* **INSTRUCTIONS TO FOLLOW**: Take the data below. Output it exactly from its first line through the line containing "Definition New (raw".

* **SUPPLIED MATERIAL**:
========

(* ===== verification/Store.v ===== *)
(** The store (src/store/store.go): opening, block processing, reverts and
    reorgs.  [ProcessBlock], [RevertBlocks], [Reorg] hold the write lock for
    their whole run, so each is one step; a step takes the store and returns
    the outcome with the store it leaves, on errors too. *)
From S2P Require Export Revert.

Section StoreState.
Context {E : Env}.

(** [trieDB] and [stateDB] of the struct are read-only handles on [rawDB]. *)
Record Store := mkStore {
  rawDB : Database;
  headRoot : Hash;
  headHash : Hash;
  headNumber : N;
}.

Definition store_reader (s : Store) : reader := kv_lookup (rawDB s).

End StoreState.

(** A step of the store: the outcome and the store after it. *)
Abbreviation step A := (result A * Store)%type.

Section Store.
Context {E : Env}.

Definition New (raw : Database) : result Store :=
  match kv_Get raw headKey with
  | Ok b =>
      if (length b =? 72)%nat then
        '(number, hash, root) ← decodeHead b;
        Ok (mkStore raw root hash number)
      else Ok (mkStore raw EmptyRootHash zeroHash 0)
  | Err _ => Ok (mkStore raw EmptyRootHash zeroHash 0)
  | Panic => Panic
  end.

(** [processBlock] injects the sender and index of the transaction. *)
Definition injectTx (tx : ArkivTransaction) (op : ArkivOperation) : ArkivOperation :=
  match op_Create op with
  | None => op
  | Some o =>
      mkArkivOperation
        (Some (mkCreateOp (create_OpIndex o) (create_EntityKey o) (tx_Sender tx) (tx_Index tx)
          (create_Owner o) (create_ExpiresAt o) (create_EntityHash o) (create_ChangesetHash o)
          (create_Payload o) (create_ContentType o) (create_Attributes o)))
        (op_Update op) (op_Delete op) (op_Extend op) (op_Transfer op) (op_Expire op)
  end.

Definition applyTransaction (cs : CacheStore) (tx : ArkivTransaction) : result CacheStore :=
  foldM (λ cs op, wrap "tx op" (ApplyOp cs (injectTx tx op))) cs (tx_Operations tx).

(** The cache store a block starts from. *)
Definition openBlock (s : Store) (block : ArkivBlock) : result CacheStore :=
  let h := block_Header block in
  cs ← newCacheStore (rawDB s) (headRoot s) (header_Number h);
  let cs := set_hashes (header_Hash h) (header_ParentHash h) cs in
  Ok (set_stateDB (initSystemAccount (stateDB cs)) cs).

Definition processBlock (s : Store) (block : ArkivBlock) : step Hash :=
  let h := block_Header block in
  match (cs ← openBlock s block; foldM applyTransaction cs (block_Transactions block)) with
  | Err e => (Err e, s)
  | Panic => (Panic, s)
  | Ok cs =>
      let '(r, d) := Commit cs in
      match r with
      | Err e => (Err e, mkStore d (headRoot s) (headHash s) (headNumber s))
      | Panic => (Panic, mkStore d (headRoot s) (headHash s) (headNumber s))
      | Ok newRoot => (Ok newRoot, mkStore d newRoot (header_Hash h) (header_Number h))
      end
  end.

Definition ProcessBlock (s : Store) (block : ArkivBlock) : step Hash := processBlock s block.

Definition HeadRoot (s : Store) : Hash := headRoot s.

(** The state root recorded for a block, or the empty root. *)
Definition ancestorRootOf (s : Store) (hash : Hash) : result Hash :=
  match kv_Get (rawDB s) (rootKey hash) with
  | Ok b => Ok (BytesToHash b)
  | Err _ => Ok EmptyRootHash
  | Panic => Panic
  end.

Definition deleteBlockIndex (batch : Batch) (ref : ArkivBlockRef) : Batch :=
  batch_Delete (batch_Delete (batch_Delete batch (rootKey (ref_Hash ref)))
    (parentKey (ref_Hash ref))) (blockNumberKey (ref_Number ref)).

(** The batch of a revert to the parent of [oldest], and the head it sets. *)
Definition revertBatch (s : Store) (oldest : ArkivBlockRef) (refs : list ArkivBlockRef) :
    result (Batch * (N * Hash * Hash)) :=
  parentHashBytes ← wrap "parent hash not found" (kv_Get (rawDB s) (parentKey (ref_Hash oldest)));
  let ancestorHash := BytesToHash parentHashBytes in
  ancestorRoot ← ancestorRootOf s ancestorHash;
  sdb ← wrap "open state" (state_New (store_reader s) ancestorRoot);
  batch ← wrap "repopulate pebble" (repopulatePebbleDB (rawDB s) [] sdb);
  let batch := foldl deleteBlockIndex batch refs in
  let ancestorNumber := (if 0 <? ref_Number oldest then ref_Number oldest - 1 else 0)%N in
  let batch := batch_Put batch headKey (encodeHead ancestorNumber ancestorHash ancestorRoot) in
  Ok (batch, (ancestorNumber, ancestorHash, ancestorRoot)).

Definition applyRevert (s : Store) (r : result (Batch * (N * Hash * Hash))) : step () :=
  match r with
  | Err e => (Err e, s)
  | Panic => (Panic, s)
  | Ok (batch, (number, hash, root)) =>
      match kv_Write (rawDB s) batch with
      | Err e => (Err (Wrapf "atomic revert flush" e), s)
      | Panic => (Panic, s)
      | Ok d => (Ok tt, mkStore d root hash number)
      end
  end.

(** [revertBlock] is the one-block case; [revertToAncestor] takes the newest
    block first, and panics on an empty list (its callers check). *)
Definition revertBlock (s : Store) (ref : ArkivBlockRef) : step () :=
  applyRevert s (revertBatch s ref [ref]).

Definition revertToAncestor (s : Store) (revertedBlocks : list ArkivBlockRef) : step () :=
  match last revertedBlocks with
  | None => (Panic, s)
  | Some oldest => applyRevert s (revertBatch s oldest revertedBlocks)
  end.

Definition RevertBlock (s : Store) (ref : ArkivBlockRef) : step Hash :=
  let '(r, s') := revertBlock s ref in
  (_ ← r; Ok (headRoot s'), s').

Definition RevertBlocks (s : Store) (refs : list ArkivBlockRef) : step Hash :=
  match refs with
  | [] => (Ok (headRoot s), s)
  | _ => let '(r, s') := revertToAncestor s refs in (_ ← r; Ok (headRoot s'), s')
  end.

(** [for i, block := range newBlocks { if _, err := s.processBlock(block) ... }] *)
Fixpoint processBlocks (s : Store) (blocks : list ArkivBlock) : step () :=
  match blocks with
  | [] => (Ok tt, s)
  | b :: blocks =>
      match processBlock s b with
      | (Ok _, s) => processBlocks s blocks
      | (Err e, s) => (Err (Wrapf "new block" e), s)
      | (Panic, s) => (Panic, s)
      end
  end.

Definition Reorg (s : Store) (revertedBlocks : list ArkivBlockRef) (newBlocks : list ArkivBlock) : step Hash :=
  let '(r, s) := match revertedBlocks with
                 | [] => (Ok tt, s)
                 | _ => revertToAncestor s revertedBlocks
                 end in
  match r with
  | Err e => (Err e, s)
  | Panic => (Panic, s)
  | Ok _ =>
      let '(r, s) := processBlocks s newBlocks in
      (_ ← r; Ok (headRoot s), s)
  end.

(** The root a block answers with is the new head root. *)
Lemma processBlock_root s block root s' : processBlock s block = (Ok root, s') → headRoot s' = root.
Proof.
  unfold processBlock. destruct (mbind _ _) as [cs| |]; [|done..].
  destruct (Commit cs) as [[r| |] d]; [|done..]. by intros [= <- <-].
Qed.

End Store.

========

* **RESPONSE TO THE EXERCISE**:
(* ===== verification/Store.v ===== *)
(** The store (src/store/store.go): opening, block processing, reverts and
    reorgs.  [ProcessBlock], [RevertBlocks], [Reorg] hold the write lock for
    their whole run, so each is one step; a step takes the store and returns
    the outcome with the store it leaves, on errors too. *)
From S2P Require Export Revert.

Section StoreState.
Context {E : Env}.

(** [trieDB] and [stateDB] of the struct are read-only handles on [rawDB]. *)
Record Store := mkStore {
  rawDB : Database;
  headRoot : Hash;
  headHash : Hash;
  headNumber : N;
}.

Definition store_reader (s : Store) : reader := kv_lookup (rawDB s).

End StoreState.

(** A step of the store: the outcome and the store after it. *)
Abbreviation step A := (result A * Store)%type.

Section Store.
Context {E : Env}.

Definition New (raw : Database) : result Store :=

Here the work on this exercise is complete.